You know what happened next. They gave up 6 runs without ever recording that out, and lost in true Coors Field fashion. And then they lost again on Wednesday, turning a series that was 99% of the way to being successful into a bit of a failure.
Wednesday’s loss was not as heartbreaking, because they were 17 outs away from victory when the fecal matter hit the fan, instead of just 1 out away. But the catalyst was the same: a 6-run inning by the Rockies in which Coors Field did the thing that Coors Field does best: it took a game where the pitcher — even a bad one — has an inherent advantage over a hitter — even a good one — and flipped it. For one inning you fully expected every Colorado hitter to get on base, and they almost all did. You temporarily forgot that it’s supposed to be the batter, not the pitcher who has a .240 success rate.
Coors Field may be known as the lone park where home runs are as prevalent as overpriced beers, but I think the real defining feature of the park is how easy it is to get and sustain rallies, even without the big hit. When the bleeding starts, there are no bandaids, no cotton swabs, no shirts you’re willing to ruin, and you’re left to try and quell the flow with some old magazines you’ve forgotten to unsubscribe from.
To wit: the Rockies didn’t hit a single extra-base hit in their monster inning. Or in the game, for that matter.
But after Logan Webb struck out Raimel Tapia to open the inning — making it 10 up, 10 down — he allowed 3 singles and 3 walks to the next 7 batters before Gabe Kapler had seen enough. In came Matt Wisler, who allowed back-to-back singles before ending the inning. The Rockies had their 6 runs, and it was all they needed.
It was a shame, really. Other than that inning, the Giants held the Rockies to a single at-bat with a runner in scoring position. The pitchers and defense did their job for 8 of the 9 innings but whew, that outlier inning, as it so often does in Denver, was brutal.
The Giants made things interesting before getting on their plane, which was good of them but also made the loss sting a little more. Trailing 6-4 entering the final inning, the Giants tried to start a rally for free. Brandon Crawford and Wilmer Flores drew walks to open the inning, and Curt Casali loaded the count. Casali tried to take ball 4, but his check swing was ruled as a swing. It was one of those 50/50 plays where you can logically understand the call, but that didn’t make it an easy pill to swallow.

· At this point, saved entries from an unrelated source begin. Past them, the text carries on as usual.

(** X15. [ext_str_rfind_char(str, start_pos, c)] returns [ext_str_npos]
    when [start_pos >= size], and otherwise the last index at or below
    [size - start_pos - 1] whose byte, promoted to [int], is [c], or
    [ext_str_npos] when there is none.  For the character of a byte this
    is what [ext_str_rfind_len] returns for the one-byte needle, except at
    [start_pos = 1], where [ext_str_rfind_len] starts at the last byte and
    [ext_str_rfind_char] at the one before it. *)
Theorem ext_str_rfind_char_last str start_pos c :
  str_shape str -> 0 <= start_pos ->
  exists r,
    ext_str_rfind_char char_is_signed str start_pos c = Some r /\
    (size str <= start_pos -> r = ext_str_npos) /\
    (r = ext_str_npos \/
     (start_pos < size str /\ 0 <= r <= size str - start_pos - 1 /\
      char_at char_is_signed str c r /\
      forall j, r < j <= size str - start_pos - 1 ->
        ~ char_at char_is_signed str c j)) /\
    (r = ext_str_npos <->
     ~ (start_pos < size str /\
        exists j, j <= size str - start_pos - 1 /\
          char_at char_is_signed str c j)) /\
    (forall b, c = char_to_int char_is_signed b -> start_pos <> 1 ->
       ext_str_rfind_len str start_pos [b] 1 = Some r).
Proof.
  intros Hshape Hstart. pose proof Hshape as (H0 & H1 & H2 & H3).
  assert (Hnpos : forall j, char_at char_is_signed str c j -> j <> ext_str_npos).
  { intros j [Hj _]. rewrite npos_eq. lia. }
  assert (Hagree : forall b r,
    c = char_to_int char_is_signed b -> start_pos <> 1 ->
    (r = ext_str_npos /\
     (start_pos < size str ->
      forall j, 0 <= j <= size str - start_pos - 1 ->
        ~ char_at char_is_signed str c j) \/
     (start_pos < size str /\ 0 <= r <= size str - start_pos - 1 /\
      char_at char_is_signed str c r /\
      forall j, r < j <= size str - start_pos - 1 ->
        ~ char_at char_is_signed str c j)) ->
    ext_str_rfind_len str start_pos [b] 1 = Some r).
  { intros b r -> Hne1 Hcases.
    destruct (ext_str_rfind_len_spec str start_pos [b] Hshape Hstart)
      as (r' & Hr' & Hcases').
    change (Z.of_nat (length [b])) with 1 in *. rewrite Hr'. f_equal.
    assert (Hfirst1 : start_pos < size str ->
              rfind_first str start_pos 1 = size str - start_pos - 1).
    { intros Hlt. unfold rfind_first.
      destruct (start_pos <=? 1) eqn:Hle; lia. }
    destruct Hcases as [[-> Hnone] | (Hlt & Hle & Hocc & Hfirst)];
      destruct Hcases' as [[-> Hnone'] | (Hne' & Hlt' & Hle' & Hocc' & Hfirst')].
    - done.
    - exfalso. rewrite (Hfirst1 Hlt') in Hle'.
      destruct Hocc' as (Hr0 & ?). 
      apply (Hnone Hlt' r' ltac:(lia)). apply occurs_at_char; [done |].
      split; [done | done].
    - exfalso. apply (Hnone' Hlt r); [rewrite Hfirst1; lia |].
      apply occurs_at_char; done.
    - rewrite (Hfirst1 Hlt) in *.
      destruct (Z.lt_trichotomy r r') as [Hl | [-> | Hg]]; [| done |].
      + exfalso. apply (Hfirst r' ltac:(lia)). apply occurs_at_char; done.
      + exfalso. apply (Hfirst' r ltac:(lia)). apply occurs_at_char; done. }
  unfold ext_str_rfind_char, ext_str_size.
  destruct (size str <=? start_pos) eqn:Hge.
  - exists ext_str_npos. split; [done |]. split; [done |].
    split; [left; done |]. split.
    + split; [| done]. intros _ [Hlt _]. lia.
    + intros b Hc Hne1. apply Hagree; [done | done |]. left.
      split; [done |]. intros Hlt. lia.
  - rewrite (size_t_small (size str - start_pos)) by lia.
    rewrite (size_t_small (size str - start_pos - 1)) by lia.
    destruct (rfind_char_loop_spec str c (Z.to_nat (size str - start_pos - 1))
                (Z.to_nat (size str) + 1) Hshape ltac:(lia) ltac:(lia))
      as (r & Hr & Hcases).
    rewrite Z2Nat.id in Hr, Hcases by lia.
    exists r. split; [done |]. split; [lia |].
    split; [| split].
    + destruct Hcases as [[-> _] | (Hle & Hocc & Hfirst)]; [left; done |].
      right. split; [lia |]. split; [lia |]. split; done.
    + destruct Hcases as [[-> Hnone] | (Hle & Hocc & Hfirst)].
      * split; [| done]. intros _ (_ & j & Hj & Hocc).
        destruct Hocc as [Hjr Hb]. apply (Hnone j ltac:(lia)). split; done.
      * split.
        -- intros ->. exfalso. apply (Hnpos _ Hocc). done.
        -- intros Hno. exfalso. apply Hno. split; [lia |]. exists r.
           split; [lia | done].
    + intros b Hc Hne1. apply Hagree; [done | done |].
      destruct Hcases as [[-> Hnone] | (Hle & Hocc & Hfirst)].
      * left. split; [done |]. intros _. done.
      * right. split; [lia |]. split; [lia |]. split; done.
Qed.

(** *** Comparison *)

Lemma lex_compare_eq (l1 l2 : list byte) : lex_compare l1 l2 = Eq <-> l1 = l2.
Proof.
  revert l2. induction l1 as [|b1 r1 IH]; intros [|b2 r2]; simpl; try done.
  destruct (N.compare (Byte.to_N b1) (Byte.to_N b2)) eqn:Hc.
  - apply N.compare_eq_iff, to_N_inj in Hc as ->. rewrite IH.
    split; [intros ->; done | intros [= ->]; done].
  - split; [done |]. intros [= -> _]. rewrite N.compare_refl in Hc. done.
  - split; [done |]. intros [= -> _]. rewrite N.compare_refl in Hc. done.
Qed.

Lemma lex_compare_antisym (l1 l2 : list byte) :
  lex_compare l2 l1 = CompOpp (lex_compare l1 l2).
Proof.
  revert l2. induction l1 as [|b1 r1 IH]; intros [|b2 r2]; simpl; try done.
  rewrite (N.compare_antisym (Byte.to_N b1) (Byte.to_N b2)).
  destruct (N.compare (Byte.to_N b1) (Byte.to_N b2)); simpl; [apply IH | done | done].
Qed.

Lemma memcmp_take (s1 s2 : list byte) : forall n,
  (n <= length s1)%nat -> (n <= length s2)%nat ->
  memcmp s1 s2 n = Some (lex_compare (take n s1) (take n s2)).
Proof.
  revert s2. induction s1 as [|b1 r1 IH]; intros [|b2 r2] [|n] H1 H2;
    simpl in *; try done; try lia.
  destruct (N.compare (Byte.to_N b1) (Byte.to_N b2)); [| done | done].
  apply IH; lia.
Qed.

(** The order of two byte strings from the order of their prefixes of the
    smaller length, as [ext_str_compare] computes it. *)
Lemma lex_compare_min (l1 l2 : list byte) :
  lex_compare l1 l2
  = match lex_compare (take (length l1 `min` length l2) l1)
            (take (length l1 `min` length l2) l2) with
    | Eq => if (length l2 <? length l1)%nat then Gt
            else if (length l1 <? length l2)%nat then Lt else Eq
    | c => c
    end.
Proof.
  revert l2. induction l1 as [|b1 r1 IH]; intros [|b2 r2]; simpl; try done.
  destruct (N.compare (Byte.to_N b1) (Byte.to_N b2)); [| done | done].
  rewrite IH. done.
Qed.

It also resulted in Alex Wood getting ejected.
Giants say Alex Wood was ejected for yelling from the dugout after Curt Casali struck out on a close call. Tim Hudson would be proud.— Alex Pavlovic (@PavlovicNBCS) May 5, 2021
Steven Duggar then worked a count to 2-2 before taking strike 3 on a pitch that he definitely should have swung at, but was called a ball many times throughout the game.
Then, just for some added Coors funkiness, the Giants put on a double steal, which drew a throw into center field. Suddenly it was a 6-5 game, and the tying run was 90 feet from the plate. But Darin Ruf grounded out, and the Giants lost the game and series.

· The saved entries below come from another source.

(** * Zone store of the dns package: canonical keys, Insert, Remove, Find, Sign

    A shallow embedding of [zone.go].  Strings are byte strings
    ([String.string], one [ascii] per byte), Go [int] and [int64] values are
    integers in [Z] with their 64-bit wrap-around written out, Go maps are
    finite maps ([gmap]), slices are lists, and a run-time panic is the
    result [None].  The locks of the zone and of each name are not part of
    the sequential model. *)

From Stdlib Require Import ZArith Ascii String Lia.
From stdpp Require Import base option list strings gmap fin_maps.

Local Open Scope Z_scope.

(** ** Byte strings *)

(** [strings.ToLower] on one byte.  Names in presentation form are ASCII, and
    on an ASCII string Go maps ['A'..'Z'] to ['a'..'z'] and keeps every other
    byte.  On a string with a byte from 128 on Go maps runes instead, and
    there the embedding does not follow it: what depends on the letters of
    [ToLower] is stated for ASCII strings. *)
Definition lower_byte (c : ascii) : ascii :=
  let n := N_of_ascii c in
  if ((65 <=? n) && (n <=? 90))%N then ascii_of_N (n + 32) else c.

Fixpoint ToLower (s : string) : string :=
  match s with
  | EmptyString => EmptyString
  | String c s' => String (lower_byte c) (ToLower s')
  end.

(** Go's [<] on strings: lexicographic on the bytes, a proper prefix first. *)
Fixpoint bytes_ltb (a b : string) : bool :=
  match a, b with
  | _, EmptyString => false
  | EmptyString, String _ _ => true
  | String x a', String y b' =>
      if (N_of_ascii x <? N_of_ascii y)%N then true
      else if (N_of_ascii y <? N_of_ascii x)%N then false
      else bytes_ltb a' b'
  end.

(** The strings all of whose bytes are above the dot (byte 46), as letters,
    digits and the underscore are; the hyphen and the asterisk are below. *)
Fixpoint above_dot (s : string) : bool :=
  match s with
  | EmptyString => true
  | String c s' => (46 <? N_of_ascii c)%N && above_dot s'
  end.

(** ** The name-syntax collaborator

    [IsDomainName], [Fqdn], [IsSubDomain] and [SplitLabels] belong to the
    package but not to [zone.go]; the zone store uses them as total, pure
    functions. *)
Class NameSyntax := {
  IsDomainName : string -> bool;
  Fqdn : string -> string;
  IsSubDomain : string -> string -> bool;
  SplitLabels : string -> list string
}.

(** ** Canonical keys *)

Section Keys.
Context `{NameSyntax}.

(** [toRadixName], [zone.go] lines 85-94: the loop prepends each lowercased
    label and a dot to the string built so far. *)
Definition toRadixName (d : string) : string :=
  if String.eqb d "." then "."
  else
    "." +:+ fold_left (fun s l => ToLower l +:+ "." +:+ s) (SplitLabels d) "".

(** The key as the specification words it: the labels, lowercased, in
    reverse order, each followed by a dot, behind one leading dot. *)
Definition canonicalKey (name : string) : string :=
  if String.eqb name "." then "."
  else
    "." +:+ String.concat "" (rev (map (fun l => ToLower l +:+ ".") (SplitLabels name))).
End Keys.

(** DNSSEC canonical order of two names as the specification words it: the
    label sequences, lowercased, are compared from the rightmost label on,
    each label as a byte string, a missing label before any label. *)
Fixpoint labels_ltb (a b : list string) : bool :=
  match a, b with
  | _, [] => false
  | [], _ :: _ => true
  | x :: a', y :: b' =>
      if bytes_ltb x y then true
      else if bytes_ltb y x then false
      else labels_ltb a' b'
  end.

Definition canonical_ltb `{NameSyntax} (A B : string) : bool :=
  labels_ltb (rev (map ToLower (SplitLabels A))) (rev (map ToLower (SplitLabels B))).

(** ** Resource records *)

(** Go [int] on a 64-bit platform and [int64]. *)
Definition int_wrap (x : Z) : Z := (x + 2 ^ 63) mod 2 ^ 64 - 2 ^ 63.

(** The fields of [RR_Header] that the zone store reads.  A [uint16] type
    code is an integer below 65536; the store only compares type codes. *)
Record RR_Header := mkHeader { Name : string; Rrtype : Z }.

(** A signature record behind its pointer: [sig_addr] is the address. *)
Record RR_RRSIG := mkRRSIG { sig_addr : positive; sig_Hdr : RR_Header; TypeCovered : Z }.

(** The keys handed to [Sign]. *)
Record RR_DNSKEY := mkDNSKEY { key_addr : positive; key_Hdr : RR_Header }.

(** A value of the interface type [RR]: a pointer to a signature record or a
    pointer to a record of any other Go type. *)
Inductive RR :=
  | ptr_RRSIG (s : RR_RRSIG)
  | ptr_other (addr : positive) (hdr : RR_Header).

Definition Header (r : RR) : RR_Header :=
  match r with
  | ptr_RRSIG s => sig_Hdr s
  | ptr_other _ hdr => hdr
  end.

(** The type assertion of [r] to a pointer to [RR_RRSIG]; [None] is the
    run-time panic of a failed assertion. *)
Definition as_RRSIG (r : RR) : option RR_RRSIG :=
  match r with
  | ptr_RRSIG s => Some s
  | ptr_other _ _ => None
  end.

(** Two interface values are [==] when they hold the same pointer.  The
    pointer identifies the record, so the embedding compares the record
    together with its address. *)
Global Instance RR_Header_eq_dec : EqDecision RR_Header.
Proof. solve_decision. Defined.
Global Instance RR_RRSIG_eq_dec : EqDecision RR_RRSIG.
Proof. solve_decision. Defined.
Global Instance RR_eq_dec : EqDecision RR.
Proof. solve_decision. Defined.

(** Modelled from the spec: the type codes of NS and of the DNSSEC signature
    record.  The package's type table is not among the sources; the values
    are the ones the DNS RFCs assign. *)
Definition TypeNS : Z := 2.
Definition TypeRRSIG : Z := 46.

(** ** Signature policy *)

Record SignatureConfig := mkSignatureConfig {
  Validity : Z;
  Refresh : Z;
  Jitter : Z;
  InceptionOffset : Z
}.

(** [time.Duration] is an [int64] count of nanoseconds. *)
Definition Duration_mul (a b : Z) : Z := int_wrap (a * b).
Definition Nanosecond : Z := 1.
Definition Microsecond : Z := Duration_mul 1000 Nanosecond.
Definition Millisecond : Z := Duration_mul 1000 Microsecond.
Definition Second : Z := Duration_mul 1000 Millisecond.
Definition Minute : Z := Duration_mul 60 Second.
Definition Hour : Z := Duration_mul 60 Minute.

Definition newSignatureConfig : SignatureConfig :=
  mkSignatureConfig (Duration_mul (4 * 7 * 24) Hour) (Duration_mul (3 * 24) Hour)
    (Duration_mul 12 Hour) (Duration_mul 300 Second).

Definition DefaultSignatureConfig : SignatureConfig := newSignatureConfig.

(** ** Zone data *)

Record ZoneData := mkZoneData {
  zd_Name : string;
  zd_RR : gmap Z (list RR);
  Signatures : gmap Z (list RR_RRSIG);
  NonAuth : bool
}.

Definition newZoneData (s : string) : ZoneData := mkZoneData s ∅ ∅ false.

(** Modelled from the spec: the radix tree of the zone, which is another
    package, as an index from keys to values with exact-match lookup and
    insert.  The store files each [ZoneData] pointer under one key only, so
    an update through the pointer is an update of the entry. *)
Record Zone := mkZone {
  Origin : string;
  Wildcard : Z;
  Radix : gmap string ZoneData
}.

Record Error := mkError { Err : string; err_Name : string }.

You can’t fault the Giants for having uninteresting games this series, that’s for sure. But they led for more than 80% of the series and still lost it.
A few notes from the game:
- The Giants got two beautiful home runs in the game, courtesy of Crawford and Ruf.

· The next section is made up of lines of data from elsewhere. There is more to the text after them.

(** X10. [create] fails with a Validation error, and stores nothing, when the
    title is empty ("Title is required"), when the description has more
    than 500 characters, or when the priority is non-empty and not LOW,
    MEDIUM or HIGH. *)
Theorem create_bad_fields dto env w :
  CreateTaskDTO.title dto = ""
  \/ (exists d, CreateTaskDTO.description dto = Some d
                /\ (500 < JSString.length d)%nat)
  \/ (exists p, CreateTaskDTO.priority dto = Some p /\ p <> ""
                /\ p ∉ ["LOW"; "MEDIUM"; "HIGH"]) ->
  (exists msg,
     fst (run (TaskService.create dto) env w) = Throw (ValidationError msg))
  /\ tasks (snd (run (TaskService.create dto) env w)) = tasks w
  /\ (CreateTaskDTO.title dto = "" ->
      fst (run (TaskService.create dto) env w)
      = Throw (ValidationError "Title is required")).
Proof.
  intros H.
  assert (Hb : negb (JSString.truthy (CreateTaskDTO.title dto)) = true
               \/ match TaskService.present (CreateTaskDTO.description dto) with
                  | Some d => (500 <? JSString.length d)%nat
                  | None => false
                  end = true
               \/ TaskService.badPriority (CreateTaskDTO.priority dto) = true).
  { destruct H as [-> | [(d & -> & Hd) | (p & -> & Hne & Hnin)]].
    - by left.
    - right; left. unfold TaskService.present.
      rewrite truthy_true; [by apply Nat.ltb_lt|].
      intros ->. cbn in Hd. lia.
    - right; right. unfold TaskService.badPriority.
      rewrite truthy_true by done. cbn [andb]. apply negb_true_iff.
      apply not_true_is_false. by intros Hin%arrayIncludes_spec. }
  destruct w as [ts us c a ops con]. cbn [tasks]. unfold_create. unfold_monad.
  repeat (first [rewrite deadlineValidation_run | split_head]; unfold_monad);
    try (split; [eauto|split; [reflexivity|]];
         intros Ht; rewrite Ht in *; done);
    exfalso; destruct Hb as [Hb | [Hb | Hb]]; congruence.
Qed.

Lemma create_bad_fields_witness :
  fst (run (TaskService.create
              (CreateTaskDTO.mk "Write report" None None (Some "URGENT") "U"))
         Sample.env1 Sample.world)
  = Throw (ValidationError "Priority must be LOW, MEDIUM, or HIGH")
  /\ fst (run (TaskService.create (Sample.titled "")) Sample.env1 Sample.world)
     = Throw (ValidationError "Title is required").
Proof.
  destruct (create_bad_fields
              (CreateTaskDTO.mk "Write report" None None (Some "URGENT") "U")
              Sample.env1 Sample.world) as ([msg H] & _ & _).
  { right. right. exists "URGENT". split; [reflexivity|].
    split; [discriminate|not_in_literals]. }
  destruct (create_bad_fields (Sample.titled "") Sample.env1 Sample.world)
    as (_ & _ & Hempty); [left; reflexivity|].
  split; [|apply Hempty; reflexivity].
  rewrite H. vm_compute in H. injection H as H. rewrite H. reflexivity.
Defined.

(* ===================================================================== *)
(** * The controllers *)
(* ===================================================================== *)

(** A header of a sample request has a value. *)
Ltac header_is := split; [vm_compute; reflexivity|discriminate].

Ltac unfold_server :=
  cbv [serve mbind H_bind mret H_ret raise try_catchH lift getContext
       setContext logCaught
       AuthContext.extractFromHeaders AuthContext.get AuthContext.getRole
       AuthContext.getUserId AuthContext.clear AuthContext.isAuthenticated
       Logger.info Logger.error Logger.debug modify M_bind M_ret
       world context fst snd];
  cbn [AuthContextData.userId AuthContextData.role].

Lemma headerIs_present headers name value :
  headerIs headers name value ->
  TaskService.present (headers !! name) = Some value.
Proof.
  intros [-> Hne]. unfold TaskService.present. by rewrite truthy_true.
Qed.

Lemma tasks_write_console l w : tasks (write_console l w) = tasks w.
Proof. by destruct w. Qed.

Lemma users_write_console l w : users (write_console l w) = users w.
Proof. by destruct w. Qed.

Lemma ownerExists_write_console o l w :
  ownerExists o (write_console l w) <-> ownerExists o w.
Proof. unfold ownerExists. by rewrite users_write_console. Qed.

(** X24. [extractFromHeaders] throws Unauthorized and keeps the previous context
    when [x-user-id] or [x-role] is absent or empty; otherwise it stores
    the two header values, the role unchecked, and [getUserId] and
    [getRole] return them; [get] after [clear] throws Unauthorized. *)
Theorem AuthContext_contract headers env env' s :
  let r := serve (AuthContext.extractFromHeaders headers) env s in
  (headerMissing headers "x-user-id" \/ headerMissing headers "x-role" ->
   fst r = Raised (UnauthorizedError "Authentication required")
   /\ context (snd r) = context s)
  /\ (forall userId role,
        headerIs headers "x-user-id" userId -> headerIs headers "x-role" role ->
        fst r = Returned tt
        /\ context (snd r) = Some (AuthContextData.mk userId role)
        /\ fst (serve AuthContext.getUserId env' (snd r)) = Returned userId
        /\ fst (serve AuthContext.getRole env' (snd r)) = Returned role)
  /\ fst (serve AuthContext.get env' (snd (serve AuthContext.clear env s)))
     = Raised (UnauthorizedError "Authentication context not available").
Proof.
  destruct s as [w c]. split; [|split].
  - unfold headerMissing. intros Hm. unfold_server.
    destruct (TaskService.present (headers !! "x-user-id")) as [u|];
      [|done].
    destruct (TaskService.present (headers !! "x-role")) as [r|]; [|done].
    by destruct Hm.
  - intros userId role Hu%headerIs_present Hr%headerIs_present.
    unfold_server. rewrite Hu, Hr. done.
  - unfold_server. done.
Qed.

Lemma AuthContext_contract_witness :
  fst (serve (AuthContext.extractFromHeaders Scenario.noHeaders) Sample.env1
         Scenario.server)
  = Raised (UnauthorizedError "Authentication required")
  /\ context (snd (serve (AuthContext.extractFromHeaders Scenario.adminHeaders)
                     Sample.env1 Scenario.server))
     = Some (AuthContextData.mk "V" "ADMIN").
Proof.
  destruct (AuthContext_contract Scenario.noHeaders Sample.env1 Sample.env1
              Scenario.server) as (Hmissing & _).
  destruct (AuthContext_contract Scenario.adminHeaders Sample.env1 Sample.env1
              Scenario.server) as (_ & Hset & _).
  split.
  - apply Hmissing. left. reflexivity.
  - apply (Hset "V" "ADMIN"); header_is.
Defined.

(** Name the result of the service call the run is waiting for. *)
Ltac name_call r W E :=
  match goal with
  | |- context [match ?m ?env ?w with (_, _) => _ end] =>
      lazymatch m with
      | TaskService.delete _ => idtac
      | TaskService.deleteByOwner _ => idtac
      | TaskService.getById _ => idtac
      | TaskService.getByOwner _ => idtac
      | UserService.getById _ => idtac
      end;
      destruct (m env w) as [r W] eqn:E
  end.

(** X25. The [deleteTask] endpoint always leaves the authentication context
    cleared; it answers 401 without the two headers and 403 for a role
    other than ADMIN, leaving the store as it is; for the role ADMIN it
    answers 204 and removes the tasks with the given identifier. *)
Theorem deleteTask_authorization taskId headers env s :
  let r := serve (TaskController.deleteTask taskId headers) env s in
  context (snd r) = None
  /\ (headerMissing headers "x-user-id" \/ headerMissing headers "x-role" ->
      fst r = Returned (mkResponse 401
                          (JsonError "Authentication required" "UNAUTHORIZED"))
      /\ tasks (world (snd r)) = tasks (world s))
  /\ (forall userId role,
        headerIs headers "x-user-id" userId -> headerIs headers "x-role" role ->
        role <> "ADMIN" ->
        fst r = Returned (mkResponse 403
                            (JsonError "Admin role required" "FORBIDDEN"))
        /\ tasks (world (snd r)) = tasks (world s))
  /\ (forall userId,
        headerIs headers "x-user-id" userId -> headerIs headers "x-role" "ADMIN" ->
        fst r = Returned (mkResponse 204 SendNothing)
        /\ tasks (world (snd r))
           = List.filter (fun t => negb (String.eqb (Task.id t) taskId))
               (tasks (world s))).
Proof.
  destruct s as [w c]. unfold TaskController.deleteTask, headerMissing.
  cbn [world]. unfold_server.
  destruct (TaskService.present (headers !! "x-user-id")) as [u|] eqn:Hu;
    [destruct (TaskService.present (headers !! "x-role")) as [r|] eqn:Hr|].
  - unfold_server.
    destruct (String.eqb r "ADMIN") eqn:Hadmin; cbn [negb]; unfold_server.
    + apply String.eqb_eq in Hadmin. subst r.
      name_call res W E.
      pose proof (delete_run taskId env
                    (write_console
                       (ConsoleLog
                          (Logger.formatMessage "DEBUG"
                             ("Auth context set: userId=" ++ u
                              ++ ", role=" ++ "ADMIN")))
                       (write_console
                          (ConsoleLog
                             (Logger.formatMessage "INFO"
                                "Entering deleteTask endpoint")) w)))
        as (H1 & H2 & _).
      unfold run in H1, H2. rewrite E in H1, H2. cbn [fst snd] in H1, H2.
      subst res. rewrite !tasks_write_console in H2. unfold_server.
      split; [done|]. split; [by intros [?|?]|]. split.
      * intros userId role Hu'%headerIs_present Hr'%headerIs_present Hne.
        congruence.
      * intros userId _ _. done.
    + apply String.eqb_neq in Hadmin.
      split; [done|]. split; [by intros [?|?]|]. split.
      * intros userId role _ _ _. split; [reflexivity|]. by rewrite ?tasks_write_console.
      * intros userId _ Hr'%headerIs_present. congruence.
  - unfold_server. split; [done|]. split; [|split].
    + intros _. split; [reflexivity|]. by rewrite ?tasks_write_console.
    + intros userId role _ Hr'%headerIs_present. congruence.
    + intros userId _ Hr'%headerIs_present. congruence.
  - unfold_server. split; [done|]. split; [|split].
    + intros _. split; [reflexivity|]. by rewrite ?tasks_write_console.
    + intros userId role Hu'%headerIs_present. congruence.
    + intros userId Hu'%headerIs_present. congruence.
Qed.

- Flores and Buster Posey both exited the game early, the former after fouling a pitch off his knee, and the latter due to hamstring tightness. It sounds like both players are fine.
Buster Posey felt his right hamstring tighten up running to second base. He was taken out as a precaution. Wilmer Flores is contused after the foul off his upper knee area.— Andrew Baggarly (@extrabaggs) May 5, 2021
Contusion for Wilmer Flores. "No long-term concerns," Kapler said.— Mark W. Sanchez (@MarkWSanchez) May 5, 2021
- The game was delayed due to weather for about an hour, which would normally be an annoyance on getaway day. But with a short flight back home and an off day on Thursday, it doesn’t really matter. Still, if it makes you hate Coors Field even more, I won’t stop you.
- It’s hard to know what to make of Webb’s start, as he was spectacular for 3 innings and couldn’t make it through the next. But it does appear that his time in the rotation is done for now, as Johnny Cueto will return this weekend.
- Randy Winn temporarily took Mike Krukow’s spot on the broadcast for the series and I was pretty impressed. There were some newbie hiccups, as you expect, but I thought he did a really solid job.
- The Giants now get a day off before yet another series against the Padres. And they’re still in first place in the NL West.